AVAILABLE DATA:
::::::::

Definition with_embedded_hw (c : LoRaConfig) : LoRaConfig := {| c with hw_provider := true |}.
Definition with_gpio (chip : list Z) (busy reset dio1 : Z) (c : LoRaConfig) : LoRaConfig :=
  {| c with gpio_chip := Some chip; busy_line := Some busy; reset_line := Some reset; dio1_line := Some dio1 |}.
Definition with_sync_word (x : Z) (c : LoRaConfig) : LoRaConfig := {| c with sync_word := x |}.
Definition with_crc (x : bool) (c : LoRaConfig) : LoRaConfig := {| c with crc_enabled := x |}.
Definition with_preamble_length (x : Z) (c : LoRaConfig) : LoRaConfig := {| c with preamble_length := Some x |}.
Definition with_implicit_header (x : bool) (c : LoRaConfig) : LoRaConfig := {| c with implicit_header := x |}.
Definition with_iq_inverted (x : bool) (c : LoRaConfig) : LoRaConfig := {| c with iq_inverted := x |}.
Definition with_dio_rf_switch (x : bool) (c : LoRaConfig) : LoRaConfig := {| c with dio_rf_switch := x |}.
Definition with_dcdc (x : bool) (c : LoRaConfig) : LoRaConfig := {| c with dcdc := x |}.
Definition with_tcxo_voltage (x : spec_float) (c : LoRaConfig) : LoRaConfig := {| c with tcxo_voltage := Some x |}.
Definition with_tcxo_startup_delay (x : Z) (c : LoRaConfig) : LoRaConfig := {| c with tcxo_startup_delay := x |}.
Definition with_spi_speed (x : Z) (c : LoRaConfig) : LoRaConfig := {| c with spi_speed := x |}.
Definition with_rx_poll_interval (x : Z) (c : LoRaConfig) : LoRaConfig := {| c with rx_poll_interval := x |}.
Definition with_flow_control (x : bool) (c : LoRaConfig) : LoRaConfig := {| c with flow_control := x |}.
Definition with_sx1261_mode (x : bool) (c : LoRaConfig) : LoRaConfig := {| c with sx1261_mode := x |}.

Definition default_preamble_length (c : LoRaConfig) : Z :=
  reticulum_preamble_length (spreading_factor c) (bandwidth c) (coding_rate c).
Definition effective_preamble_length (c : LoRaConfig) : Z := default (default_preamble_length c) (preamble_length c).

Definition between (lo hi x : Z) : bool := (lo <=? x) && (x <=? hi).
Definition out_of_range (what unit_ : list Z) (x lo hi : Z) : LoRaError :=
  Config (what ++ str " " ++ decimal x ++ unit_ ++ str " out of range [" ++ decimal lo ++ str ", " ++ decimal hi ++ str "]").

Definition validate (c : LoRaConfig) : result LoRaError unit :=
  if negb (between FREQ_MIN FREQ_MAX (frequency c)) then
    Err (out_of_range (str "frequency") (str " Hz") (frequency c) FREQ_MIN FREQ_MAX)
  else if negb (between SF_MIN SF_MAX (spreading_factor c)) then
    Err (out_of_range (str "spreading factor") [] (spreading_factor c) SF_MIN SF_MAX)
  else if negb (between CR_MIN CR_MAX (coding_rate c)) then
    Err (out_of_range (str "coding rate") [] (coding_rate c) CR_MIN CR_MAX)
  else if negb (between TXPOWER_MIN TXPOWER_MAX (tx_power c)) then
    Err (out_of_range (str "TX power") (str " dBm") (tx_power c) TXPOWER_MIN TXPOWER_MAX)
  else Ok tt.

Record ReceivedPacket : Type := mkReceived { payload : list Z; rssi : spec_float; snr : spec_float }.

(** What goes to the transport. *)
Record RxMessage : Type := mkRx { rx_snr : spec_float; rx_rssi : Z; rx_packet : Packet.t }.

(** ** Counters *)

Record Stats : Type := mkStats {
  tx_attempts : Z; tx_ok : Z; tx_failures : Z; tx_bytes : Z; rx_packets : Z; rx_errors : Z; reconnects : Z
}.
Definition stats_new : Stats := mkStats 0 0 0 0 0 0 0.
Definition fetch_add (x n : Z) : Z := (x + n) mod 2 ^ 64.
Definition record_tx_attempt (bytes : nat) (s : Stats) : Stats :=
  {| s with tx_attempts := fetch_add (tx_attempts s) 1; tx_bytes := fetch_add (tx_bytes s) (Z.of_nat bytes) |}.
Definition record_tx_ok (s : Stats) : Stats := {| s with tx_ok := fetch_add (tx_ok s) 1 |}.
Definition record_tx_failure (s : Stats) : Stats := {| s with tx_failures := fetch_add (tx_failures s) 1 |}.
Definition record_rx_packet (s : Stats) : Stats := {| s with rx_packets := fetch_add (rx_packets s) 1 |}.
Definition record_rx_error (s : Stats) : Stats := {| s with rx_errors := fetch_add (rx_errors s) 1 |}.
Definition record_reconnect (s : Stats) : Stats := {| s with reconnects := fetch_add (reconnects s) 1 |}.

Definition summary (s : Stats) : list Z :=
  str "stats: tx_attempts=" ++ decimal (tx_attempts s) ++ str " tx_ok=" ++ decimal (tx_ok s)
  ++ str " tx_failures=" ++ decimal (tx_failures s) ++ str " tx_bytes=" ++ decimal (tx_bytes s)
  ++ str " rx_packets=" ++ decimal (rx_packets s) ++ str " rx_errors=" ++ decimal (rx_errors s)
  ++ str " reconnects=" ++ decimal (reconnects s).

(** ** Frames on the air *)

(** [data.chunks(n)], for a positive [n] and [fuel] at least the length. *)
Fixpoint chunks_of (fuel n : nat) (data : list Z) : list (list Z) :=
  match fuel, data with
  | S fuel, _ :: _ => take n data :: chunks_of fuel n (drop n data)
  | _, _ => []
  end.
Definition chunks (n : nat) (data : list Z) : list (list Z) := chunks_of (length data) n data.

Definition frames_for_tx (data : list Z) (sequence : Z) : list (list Z) :=
  if (length data <=? LORA_FRAME_MTU)%nat then [Z.land sequence 0xF0 :: data]
  else
    let header := Z.lor (Z.land sequence 0xF0) LORA_FLAG_SPLIT in
    (fun chunk => header :: chunk) <$> chunks LORA_FRAME_MTU data.

Module Reassembler.

Record t : Type := mk { sequence : option Z; buffer : list Z }.
Definition new : t := mk None [].

Definition accept (frame : list Z) (r : t) : option (list Z) * t :=
  match frame with
  | [] => (None, r)
  | header :: data =>
      if Z.land header LORA_FLAG_SPLIT =? 0 then (Some data, new)
      else
        let seq := Z.land header 0xF0 in
        if bool_decide (sequence r = Some seq) then
          if (LORA_HW_MTU <? length (buffer r) + length data)%nat then (None, new)
          else (Some (buffer r ++ data), new)
        else (None, mk (Some seq) data)
  end.

End Reassembler.

(** ** The interface *)

(** The trait; a method leaves the chip in some state also when it fails. *)
Class LoRaChipset (C : Type) := {
  init : LoRaConfig -> ST C LoRaError unit;
  transmit : list Z -> ST C LoRaError unit;
  start_receive : ST C LoRaError unit;
  process_irq : ST C LoRaError (list ReceivedPacket);
  reset : ST C LoRaError unit;
  current_rssi : ST C LoRaError spec_float
}.

Record t : Type := mkInterface { config : LoRaConfig; i_name : list Z }.
Definition interface_new (c : LoRaConfig) : t := mkInterface c [].
Definition with_name (n : list Z) (i : t) : t := {| i with i_name := n |}.

Definition lora_bitrate (c : LoRaConfig) : option spec_float :=
  if (spreading_factor c <=? 0) || (coding_rate c <=? 0) || SFleb (bandwidth c) zero then None
  else Some (bitrate_of (spreading_factor c) (coding_rate c) (F64.div (bandwidth c) (F64.of_Z 1000))).

#[export] Instance lora_interface : Interface t := {
  hw_mtu _ := Z.of_nat LORA_HW_MTU;
  name := i_name;
  supports_discovery _ := true;
  bitrate i := lora_bitrate (config i);
  interface_mode _ := InterfaceMode.Full;
  gravity _ := 0;
  announce_cap _ := DEFAULT_ANNOUNCE_CAP;
  announces_from_internal _ := true;
  recursive_prs _ := false;
  has_hardware_channel_load _ := false;
  autoconfigure_mtu _ := false;
  fixed_mtu _ := false
}.

Section interface.
Context `{Hkdf, Ed25519}.
Context {C : Type} `{LoRaChipset C}.

(** What the chip was built on: a provider's bus or, with the feature [lora-linux],
    that of the settings; [None] when there is neither. *)
Definition open_chipset (c : LoRaConfig) (built : option (result LoRaError C)) : result LoRaError C :=
  match built with
  | None => Err (Config (str "no LoRa hardware provider configured (set LoRaConfig::hw_provider)"))
  | Some (Err e) => Err e
  | Some (Ok chip) =>
      match (_ ← init c; start_receive) chip with
      | (Ok _, chip) => Ok chip
      | (Err e, _) => Err e
      end
  end.

Fixpoint transmit_all (frames : list (list Z)) : ST C LoRaError unit :=
  match frames with
  | [] => mret tt
  | frame :: frames => _ ← transmit frame; transmit_all frames
  end.

Definition do_transmit (ifac_config : option IfacConfig.t) (sequence : Z) (packet : Packet.t) (chip : C) (s : Stats) :
    C * Stats :=
  match encode_tx ifac_config packet (replicate LORA_HW_MTU 0) with
  | Err _ => (chip, s)
  | Ok payload =>
      let s := record_tx_attempt (length payload) s in
      let frames := frames_for_tx payload sequence in
      if (2 <? length frames)%nat then (chip, record_tx_failure s)
      else
        match transmit_all frames chip with
        | (Ok _, chip) => (chip, record_tx_ok s)
        | (Err _, chip) => (chip, record_tx_failure s)
        end
  end.

(** A packet of the radio, in the forwarding task, which adds the interface's address. *)
Definition rx_forward (ifac_config : option IfacConfig.t) (pkt : ReceivedPacket)
    (r : Reassembler.t) (s : Stats) : option RxMessage * Reassembler.t * Stats :=
  if (LORA_FRAME_MTU + 1 <? length (payload pkt))%nat then (None, r, record_rx_error s)
  else
    match Reassembler.accept (payload pkt) r with
    | (None, r) => (None, r, s)
    | (Some framed, r) =>
        match decode_rx ifac_config framed with
        | Ok packet => (Some (mkRx (snr pkt) (float_to_signed 16 (rssi pkt)) packet), r, record_rx_packet s)
        | Err _ => (None, r, record_rx_error s)
        end
    end.

(** A session: the chip, what the poll has handed to the forwarding task, the packets
    held under flow control, and what went to the transport. *)
Record session : Type := mkSession {
  chip : C;
  received : list ReceivedPacket;
  reassembler : Reassembler.t;
  packet_queue : list Packet.t;
  stats : Stats;
  delivered : list RxMessage;
  stop : bool
}.

Definition opened (chip : C) (s : Stats) : session := mkSession chip [] Reassembler.new [] s [] false.

(** A turn of a task: the poll, the forwarding, the top of the transmit loop (with the
    sequence it draws), a message for it, or the cancellation. *)
Inductive event := Poll | Forward | Top (sequence : Z) | Message (packet : Packet.t) (sequence : Z) | Cancelled.

Definition step (ifac_config : option IfacConfig.t) (flow : bool) (e : event) (x : session) :
    session :=
  if stop x then x
  else
    match e with
    | Poll =>
        match process_irq (chip x) with
        | (Ok packets, chip) => {| x with chip := chip; received := received x ++ packets |}
        | (Err _, chip) => {| x with chip := chip; stats := record_rx_error (stats x); stop := true |}
        end
    | Forward =>
        match received x with
        | [] => x
        | pkt :: pkts =>
            let '(m, r, s) := rx_forward ifac_config pkt (reassembler x) (stats x) in
            {| x with received := pkts; reassembler := r; stats := s; delivered := delivered x ++ option_list m |}
        end
    | Top sequence =>
        match packet_queue x with
        | [] => x
        | packet :: packets =>
            let '(chip, s) := do_transmit ifac_config sequence packet (chip x) (stats x) in
            {| x with chip := chip; stats := s; packet_queue := packets |}
        end
    | Message packet sequence =>
        if negb (bool_decide (packet_queue x = [])) then x
        else if flow then {| x with packet_queue := [packet] |}
        else
          let '(chip, s) := do_transmit ifac_config sequence packet (chip x) (stats x) in
          {| x with chip := chip; stats := s |}
    | Cancelled => {| x with stop := true |}
    end.

Fixpoint run (ifac_config : option IfacConfig.t) (flow : bool) (es : list event) (x : session) :
    session :=
  match es with [] => x | e :: es => run ifac_config flow es (step ifac_config flow e x) end.

(** The connection loop: what the hardware gave and what happened, per attempt; the
    packets received, and the counters at the end. *)
Fixpoint connections (c : LoRaConfig) (ifac_config : option IfacConfig.t)
    (attempts : list (option (result LoRaError C) * list event)) (s : Stats) : list RxMessage * Stats :=
  match attempts with
  | [] => ([], s)
  | (built, es) :: attempts =>
      match open_chipset c built with
      | Err _ => connections c ifac_config attempts s
      | Ok chip =>
          let x := run ifac_config (flow_control c) es (opened chip s) in
          let '(ms, s) := connections c ifac_config attempts (record_reconnect (stats x)) in
          (delivered x ++ ms, s)
      end
  end.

::::::::

WHAT THE TASK ASKS:
Copy, character for character, the lines from the line that holds "Fixpoint run (ifac_config" through the final line of the records above.

OUTPUT OF THE TASK:
Fixpoint run (ifac_config : option IfacConfig.t) (flow : bool) (es : list event) (x : session) :
    session :=
  match es with [] => x | e :: es => run ifac_config flow es (step ifac_config flow e x) end.

(** The connection loop: what the hardware gave and what happened, per attempt; the
    packets received, and the counters at the end. *)
Fixpoint connections (c : LoRaConfig) (ifac_config : option IfacConfig.t)
    (attempts : list (option (result LoRaError C) * list event)) (s : Stats) : list RxMessage * Stats :=
  match attempts with
  | [] => ([], s)
  | (built, es) :: attempts =>
      match open_chipset c built with
      | Err _ => connections c ifac_config attempts s
      | Ok chip =>
          let x := run ifac_config (flow_control c) es (opened chip s) in
          let '(ms, s) := connections c ifac_config attempts (record_reconnect (stats x)) in
          (delivered x ++ ms, s)
      end
  end.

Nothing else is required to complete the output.